Stories of international education in your organisation, school or region do not have to be serious or complicated. Often, the most intriguing news stories are of everyday people doing good in their communities.
We refer to these as “soft-news” stories, as they are underpinned by a human-interest angle. You can successfully land these stories if you ensure you tick all the right boxes that make up a news story.
We’ll show you how Learning Hawke’s Bay landed a positive story about international education in Hawke’s Bay Today which was syndicated in the New Zealand Herald – following an exclusive pitch offering the story solely to one target journalist, and asking them to confirm their interest by a specific date.
Crafting a story that New Zealanders care about
When a journalist is considering whether to report on a story, they will run it through what we like to call the “newsworthy litmus test.” This considers if the subject matter is timely, topical, a world or New Zealand-first event, has local or regional relevance, a new solution or breakthrough, or has a social impact that people care about.
Learning Hawke’s Bay discovered that international students at Lindisfarne College have been giving up their weekends to volunteer at the local Women’s Refuge. The students compile care packages and maintain its gardens as a way of giving back to the local community who have welcomed them with open arms.
At the time, the Hawke’s Bay community was facing a rise in the demand for Women’s Refuge services, with lockdowns proving to be a time of increased domestic violence. The student volunteers were an obvious heart-warming example of how people in the community are volunteering their free time to support women and families in need.
In our angle planning, we discovered this volunteer work had also been happening for roughly five-years, so we decided to cement the news hook in a 5-year-anniversary story to strengthen timeliness, combined with the human-interest angle.
Finding the right person for the job
Some of your local journalists will specialise in covering community news, while others will have a particular interest in education, volunteering, or issues around gender and ethnicity. The next step will be to find the journalists who you think care about the story you are trying to share.
You can do this by looking at the stories journalists have recently written, either on their publication’s website or through their Muckrack media profile. Twitter profiles can also give you a good perspective into the issues they care about.
Learning Hawke’s Bay decided to focus on one journalist at Hawke’s Bay Today, a local newspaper with a small, dedicated team reporting on community news.
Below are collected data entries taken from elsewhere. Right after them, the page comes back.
(* ===== verification/AlexLevel.v ===== *)
(** * ALEX: the levels of a fanout tree

    A level of the fanout tree of [2 ^ level] buckets cuts the keys where the
    model, scaled to that many buckets, puts them; the levels fit together, as
    the bucket on one level is half the bucket on the next. *)
From S2P Require Import Prelude Ieee IeeeMono IeeeLimit AlexBase AlexNode AlexOps AlexInv AlexBuild AlexCost AlexFanout AlexTree AlexRoute AlexScale.

(** ** Sorted keys *)
Section prefix.
Context (P : Z → Prop) `{∀ k, Decision (P k)}.
Implicit Types (l : list (Z * Z)).

(** Of sorted keys, those with a property that smaller keys have too come first. *)
Lemma prefix_filter l :
  StronglySorted Z.le l.*1 → (∀ k k', k ∈ l.*1 → k' ∈ l.*1 → k ≤ k' → P k' → P k) →
  ∀ i kv, l !! i = Some kv → P kv.1 ↔ (i < length (filter (λ kv, P kv.1) l))%nat.
Proof.
  induction l as [|x l IH]; intros Hs Hd i kv E; [done|]. rewrite fmap_cons in Hs. apply StronglySorted_inv in Hs as [Hs Hx].
  assert (∀ k k', k ∈ l.*1 → k' ∈ l.*1 → k ≤ k' → P k' → P k) as Hd' by (intros k k' ??; apply Hd; set_solver).
  destruct (decide (P x.1)) as [Hp|Hp].
  - rewrite filter_cons_True by done. cbn [length]. destruct i as [|i]; [injection E as <-; split; [lia|done]|].
    rewrite (IH Hs Hd' i kv E). lia.
  - rewrite filter_cons_False by done. rewrite filter_none.
    2: { apply list.Forall_forall. intros y Hy Hpy. apply Hp.
      apply (Hd x.1 y.1); [rewrite fmap_cons; left|rewrite fmap_cons; right; by apply list_elem_of_fmap_2| |done].
      rewrite list.Forall_forall in Hx. apply Hx. by apply list_elem_of_fmap_2. }
    split; [|cbn; lia]. intros Hk. exfalso. apply Hp.
    apply list_elem_of_lookup_2 in E as Hin. apply (Hd x.1 kv.1); [rewrite fmap_cons; left|by apply list_elem_of_fmap_2| |done].
    apply elem_of_cons in Hin as [->|Hin]; [lia|]. rewrite list.Forall_forall in Hx. apply Hx. by apply list_elem_of_fmap_2.
Qed.
End prefix.

Section level.
Context (log2 : double → double) (top : Z) (values : list (Z * Z)).
Implicit Types (m nm : LinearModel) (i j k level fanout : Z).

(** How many keys lie in buckets before [j]. *)
Definition cut m fanout j : Z := Z.of_nat (length (filter (λ kv, bucket m fanout kv.1 < j) values)).
Definition count : Z := Z.of_nat (length values).

(** The keys below the start of a bucket, as [c] compares them, are not
    predicted into it, and [c] can compare them with it. *)
Definition exact c m fanout : Prop :=
  ∀ j k, 0 < j < fanout → k ∈ values.*1 → ∃ less, key_less c k (bucket_boundary j m) = Ret less ∧ (less = true → predict k m < j).
Definition steers m : Prop := monotone m ∧ fits_int (predict_double top m).

Context (Hk : keys_ok values) (Htop : ∀ k, k ∈ values.*1 → k ≤ top) (H64 : top < 2 ^ 64).

Lemma value_key (i : nat) kv : values !! i = Some kv → kv.1 ∈ values.*1.
Proof. intros E. apply list_elem_of_fmap_2. by eapply list_elem_of_lookup_2. Qed.
Lemma key_range k : k ∈ values.*1 → 0 ≤ k ≤ top.
Proof. intros Hin. destruct Hk as [_ Hf]. rewrite list.Forall_forall in Hf. specialize (Hf k Hin). specialize (Htop k Hin). lia. Qed.

Lemma bucket_mono m fanout k k' : steers m → 0 ≤ k → k ≤ k' → k' ≤ top → bucket m fanout k ≤ bucket m fanout k'.
Proof.
  intros [Hm Hf] H0 Hkk Ht. assert (fits_int (predict_double k' m)) as Hf' by (apply (fits_int_le m k' top); done || lia).
  apply (bucket_of_mono (mkModelNode m fanout [] 0 0) k k'); done || lia.
Qed.

Lemma cut_at m fanout j (i : nat) kv : steers m → values !! i = Some kv → bucket m fanout kv.1 < j ↔ Z.of_nat i < cut m fanout j.
Proof.
  intros Hm E. unfold cut. rewrite <- Nat2Z.inj_lt. refine (prefix_filter (λ k, bucket m fanout k < j) values (proj1 Hk) _ i kv E).
  intros k k' Hin Hin' Hle Hlt. apply key_range in Hin, Hin'. pose proof (bucket_mono m fanout k k' Hm). lia.
Qed.

Lemma cut_range m fanout j : 0 ≤ cut m fanout j ≤ count.
Proof. unfold cut, count. pose proof (length_filter (λ kv, bucket m fanout kv.1 < j) values). lia. Qed.
Lemma cut_mono m fanout j j' : j ≤ j' → cut m fanout j ≤ cut m fanout j'.
Proof.
  intros Hj. unfold cut. apply inj_le, filter_more. lia.
Qed.
Lemma cut_all m fanout j : 0 < fanout → fanout ≤ j → cut m fanout j = count.
Proof. intros. unfold cut, count. rewrite filter_all; [done|]. apply list.Forall_forall. intros kv _. unfold bucket. lia. Qed.
Lemma cut_none m fanout j : 0 < fanout → j ≤ 0 → cut m fanout j = 0.
Proof. intros. unfold cut. rewrite filter_none; [done|]. apply list.Forall_forall. intros kv _. unfold bucket. lia. Qed.

(** ** One level *)
Lemma lower_bound_prefix c x (vs : list (Z * Z)) : (∀ kv, kv ∈ vs → ∃ less, key_less c kv.1 x = Ret less) →
  ∃ n : nat, lower_bound_of c vs x = Ret (Z.of_nat n) ∧ (n ≤ length vs)%nat ∧
    ∀ (j : nat) kv, (j < n)%nat → vs !! j = Some kv → key_less c kv.1 x = Ret true.
Proof.
  induction vs as [|kv vs IH]; intros Hr; [exists 0%nat; by split_and!; [|lia|lia]|]. cbn [lower_bound_of].
  destruct (Hr kv) as [b Eb]; [by left|]. rewrite Eb, res_bind_ret. destruct b; [|exists 0%nat; split_and!; [done|lia|lia]].
  destruct IH as (n & -> & Hn & Hp); [intros y Hy; apply Hr; by right|]. rewrite res_bind_ret.
  exists (S n). split; [f_equal; lia|]. split; [cbn; lia|]. intros [|j] y Hj E; [by injection E as <-|]. apply (Hp j); [lia|done].
Qed.

Lemma lower_bound_cut c m fanout i : steers m → exact c m fanout → 0 ≤ i → i + 1 < fanout →
  ∃ r, values_lower_bound c values count (bucket_boundary (i + 1) m) = Ret r ∧ 0 ≤ r ≤ cut m fanout (i + 1).
Proof.
  intros Hm Hex Hi Hf. unfold values_lower_bound, count. rewrite Nat2Z.id, take_ge by done.
  destruct (lower_bound_prefix c (bucket_boundary (i + 1) m) values) as (n & -> & Hn & Hp).
  { intros kv Hkv. destruct (Hex (i + 1) kv.1) as (b & E & _); [lia|by apply list_elem_of_fmap_2|by exists b]. }
  exists (Z.of_nat n). split; [done|]. split; [lia|]. destruct n as [|n]; [apply cut_range|].
  destruct (lookup_lt_is_Some_2 values n) as [kv E]; [lia|]. destruct (Hex (i + 1) kv.1 ltac:(lia) (value_key n kv E)) as (b & Eb & Hb).
  rewrite (Hp n kv ltac:(lia) E) in Eb. injection Eb as <-. specialize (Hb eq_refl).
  assert (bucket m fanout kv.1 < i + 1) as Hc by (unfold bucket; lia). apply (cut_at m fanout (i + 1) n kv Hm E) in Hc. lia.
Qed.

Lemma move_boundary_spec m fanout i : steers m → 0 ≤ i → i + 1 < fanout → ∀ fuel rb,
  0 ≤ rb → rb ≤ cut m fanout (i + 1) → count - rb < Z.of_nat fuel → move_boundary fuel values count i m rb = Ret (cut m fanout (i + 1)).
Proof.
  intros Hm Hi Hf. induction fuel as [|fuel IH]; intros rb H0 Hrb Hl; [pose proof (cut_range m fanout (i + 1)); lia|].
  cbn [move_boundary]. pose proof (cut_range m fanout (i + 1)). case_bool_decide as Hlt; [|f_equal; lia].
  destruct (lookup_lt_is_Some_2 values (Z.to_nat rb)) as [kv E]; [unfold count in Hlt; lia|]. rewrite (rd_Some _ _ kv), res_bind_ret by (done || lia).
  pose proof (cut_at m fanout (i + 1) (Z.to_nat rb) kv Hm E) as Hc. rewrite Z2Nat.id in Hc by lia.
  assert (bucket m fanout kv.1 < i + 1 ↔ predict kv.1 m ≤ i) as Hb by (unfold bucket; lia).
  case_bool_decide as Hp; [apply IH; lia|]. f_equal. lia.
Qed.

(** What a node of a level is. *)
Record level_node m fanout level i (t : FTNode) : Prop := {
  ln_level : ft_level t = level;
  ln_id : ft_node_id t = i;
  ln_left : ft_left_boundary t = cut m fanout i;
  ln_right : ft_right_boundary t = cut m fanout (i + 1);
  ln_use : ft_use t = false
}.
Definition level_nodes m fanout level (nodes : list FTNode) : Prop :=
  Z.of_nat (length nodes) = fanout ∧ ∀ (i : nat) t, nodes !! i = Some t → level_node m fanout level (Z.of_nat i) t.

Lemma slice_length l a b : 0 ≤ a → a ≤ b → b ≤ Z.of_nat (length l) → Z.of_nat (length (slice l a b)) = b - a.
Proof. intros. unfold slice. rewrite length_take, length_drop. lia. Qed.

(** ** The levels together *)
(** The model of a node, ready to be given up to [2 ^ D] buckets. *)
Record ready nm (D : Z) : Prop := {
  rd_depth : 0 ≤ D ≤ 30;
  rd_node : steers nm;
  rd_slope : normal_slope nm;
  rd_level level : 1 ≤ level ≤ D → let m := expand (d_of_Z (2 ^ level)) nm in steers m ∧ exact AlexCompare m (2 ^ level)
}.
Definition level_cut nm level j : Z := cut (expand (d_of_Z (2 ^ level)) nm) (2 ^ level) j.

Lemma level_cut_scale nm D level d j : ready nm D → 0 ≤ level → level ≤ d → d ≤ D →
  level_cut nm level j = level_cut nm d (j * 2 ^ (d - level)).
Proof.
  intros [HD [Hm Hf] Hs Hl] H0 Hld HdD. unfold level_cut. assert (2 ^ d = 2 ^ level * 2 ^ (d - level)) as Ed.
  { rewrite <- Z.pow_add_r by lia. f_equal. lia. }
  assert (0 < 2 ^ (d - level)) as Hp by lia. assert (0 < 2 ^ level) by lia. destruct (decide (level = 0)) as [->|Hne].
  - rewrite Z.sub_0_r. change (2 ^ 0) with 1. destruct (decide (1 ≤ j)).
    + rewrite !cut_all by nia. done.
    + rewrite !cut_none by nia. done.
  - destruct (Hl level) as [[Hm1 Hf1] _]; [lia|]. destruct (Hl d) as [[Hm2 Hf2] _]; [lia|].
    set (m1 := expand (d_of_Z (2 ^ level)) nm) in *. set (m2 := expand (d_of_Z (2 ^ d)) nm) in *.
    unfold cut. do 2 f_equal. apply filter_ext_in. intros kv Hkv. assert (0 ≤ kv.1 ≤ top) as Hkey by (apply key_range; by apply list_elem_of_fmap_2).
    assert (∀ mm, steers mm → fits_int (predict_double kv.1 mm)) as Hfit by (intros mm [? ?]; by apply (fits_int_le mm kv.1 top); try lia).
    pose proof (predict_double_scale nm level kv.1 Hm Hs ltac:(lia) Hm1 ltac:(lia) ltac:(by apply Hfit) ltac:(by apply Hfit)) as E1.
    pose proof (predict_double_scale nm d kv.1 Hm Hs ltac:(lia) Hm2 ltac:(lia) ltac:(by apply Hfit) ltac:(by apply Hfit)) as E2.
    fold m1 in E1. fold m2 in E2. rewrite Ed.
    assert (sval (predict_double kv.1 m2) = sval (predict_double kv.1 m1) * 2 ^ (d - level)) as Ev.
    { rewrite E1, E2, <- Z.mul_assoc, <- Z.pow_add_r by lia. do 2 f_equal. lia. }
    rewrite <- (bucket_scaled m1 m2 (d - level) (2 ^ level) kv.1 Hm1 Hm2 ltac:(lia) ltac:(lia) ltac:(by apply Hfit) ltac:(by apply Hfit) Ev) by lia.
    set (q := bucket _ _ _). set (f := 2 ^ (d - level)) in *. clearbody q f. split; intros Hlt.
    + pose proof (Z.div_mod q f ltac:(lia)). pose proof (Z.mod_pos_bound q f ltac:(lia)). nia.
    + apply Z.div_lt_upper_bound; lia.
Qed.

Context (max_data_node_keys : Z) (expected_insert_frac : double) (approximate_model_computation : bool).
Context (Hcount : count ≤ 2 ^ 31).

Lemma level_step_spec c m fanout level i nodes cost : steers m → exact c m fanout → 0 ≤ i < fanout →
  ∃ t cost', level_step log2 c values count level max_data_node_keys expected_insert_frac approximate_model_computation m fanout i
      (nodes, cost, cut m fanout i) = Ret (nodes ++ [t], cost', cut m fanout (i + 1)) ∧ level_node m fanout level i t.
Proof.
  intros Hm Hex Hi. unfold level_step. assert (0 ≤ count) as H0 by (unfold count; lia).
  assert (∃ r, (if bool_decide (i = fanout - 1) then Ret count
                else values_lower_bound c values count (d_div (d_sub (d_of_Z (i + 1)) (b_ m)) (a_ m))) = Ret r ∧
      move_boundary (S (Z.to_nat count)) values count i m r = Ret (cut m fanout (i + 1))) as (r & -> & Emv).
  { case_bool_decide as Hl.
    - exists count. split; [done|]. rewrite (cut_all m fanout (i + 1)) by lia. cbn [move_boundary]. by rewrite bool_decide_eq_false_2 by lia.
    - destruct (lower_bound_cut c m fanout i) as (r & E & Hr); [done|done|lia|lia|]. exists r. split; [exact E|]. apply move_boundary_spec; try done; lia. }
  rewrite res_bind_ret, Emv.
  rewrite res_bind_ret. case_bool_decide as He; [eexists _, _; split; [done|]; by constructor|].
  pose proof (cut_mono m fanout i (i + 1) ltac:(lia)). pose proof (cut_range m fanout i). pose proof (cut_range m fanout (i + 1)).
  set (n := cut m fanout (i + 1) - cut m fanout i). set (part := slice values _ _).
  assert (Z.of_nat (length part) = n) as El by (apply slice_length; unfold count in *; lia).
  rewrite <- El. destruct (build_model_total part model0 approximate_model_computation) as (mm & ->); [lia|]. rewrite res_bind_ret.
  assert (∃ c, compute_expected_cost_of log2 part (Z.of_nat (length part)) kInitDensity_ expected_insert_frac (Some mm) = Ret c) as ([nc st] & ->).
  { unfold compute_expected_cost_of. case_bool_decide; [by eexists|]. rewrite res_bind_ret. case_match; by eexists. }
  rewrite res_bind_ret. eexists _, _. split; [done|]. by constructor.
Qed.

Lemma compute_level_spec c nm total_keys level : let m := mkModel (d_mul (a_ nm) (d_of_Z (2 ^ level))) (d_mul (b_ nm) (d_of_Z (2 ^ level))) in
  0 ≤ level → steers m → exact c m (2 ^ level) →
  ∃ nodes cost, compute_level log2 c values count nm total_keys level max_data_node_keys expected_insert_frac approximate_model_computation =
      Ret (nodes, cost) ∧ level_nodes m (2 ^ level) level nodes.
Proof.
  intros m Hl Hm Hex. unfold compute_level. rewrite Z.shiftl_1_l. fold m. set (fanout := 2 ^ level) in *. assert (0 < fanout) by (unfold fanout; lia).
  destruct (for_up_ind (λ i (s : list FTNode * double * Z), ∃ nodes cost, s = (nodes, cost, cut m fanout i) ∧
      Z.of_nat (length nodes) = i ∧ ∀ (j : nat) t, nodes !! j = Some t → level_node m fanout level (Z.of_nat j) t)
    (level_step log2 c values count level max_data_node_keys expected_insert_frac approximate_model_computation m fanout) 0 fanout ([], d_of_Z 0, 0))
    as (s & -> & nodes & cost & -> & Hlen & Hn); [lia| | |].
  - exists [], (d_of_Z 0). rewrite cut_none by lia. done.
  - intros i s Hi (nodes & cost & -> & Hlen & Hn). destruct (level_step_spec c m fanout level i nodes cost Hm Hex Hi) as (t & cost' & -> & Ht).
    eexists. split; [done|]. exists (nodes ++ [t]), cost'. split; [done|]. rewrite length_app. split; [cbn; lia|].
    intros j t' E. destruct (decide (j < length nodes)%nat); [rewrite lookup_app_l in E by done; by apply Hn|].
    apply lookup_lt_Some in E as Hj. rewrite length_app in Hj. cbn in Hj. assert (j = length nodes) as -> by lia.
    rewrite lookup_app_r, Nat.sub_diag in E by lia. injection E as <-. by rewrite Hlen.
  - rewrite res_bind_ret. eexists _, _. split; [done|]. by split.
Qed.
End level.

(** The two comparisons cut a key above [2 ^ 53] differently. *)
Example comparisons_differ :
  let values := [(2 ^ 53 + 3, 0)] in let boundary := d_of_Z (2 ^ 53 + 4) in
  values_lower_bound AlexCompare values 1 boundary = Ret 0 ∧ values_lower_bound StdLess values 1 boundary = Ret 1.
Proof. by vm_compute. Qed.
The story was pitched to the journalist using a media release with details of the five-year anniversary, photographs and quotes from teachers and students. After not hearing back from the journalist for a few days, we followed up by calling the news desk and talking through the story on the phone. As a result, the story was covered the following week.
Developing the perfect assets
One of the best ways to demonstrate newsworthiness and the social licence narrative is through your quotes. Quotes a crucial part of any story as they offer a first-hand perspective, enabling you to demonstrate why people should care.
Two international students who volunteered at the Women’s Refuge were quoted in the school’s media release. The quotes shared how the experience offered the chance to give back to the New Zealand community while learning important life values. For example, Year 12 student Sean Lagikula said:
“My family back in New Caledonia is happy that I am able to give something back to my New Zealand community. Helping others who are in need is a very important part of our culture.”
Media release quotes were also drafted for Lisa Miles, Lindisfarne College Director of International Students, to share how both the school and community benefit from the generosity of their international students.
“In doing our volunteering work year-in and year-out, generations of Lindisfarne students are not only getting the opportunity to give back, but also to learn valuable life skills along the way. We hope that we can continue this relationship for many years, and that we can help more boys grow up to be men, partners and fathers of good character.”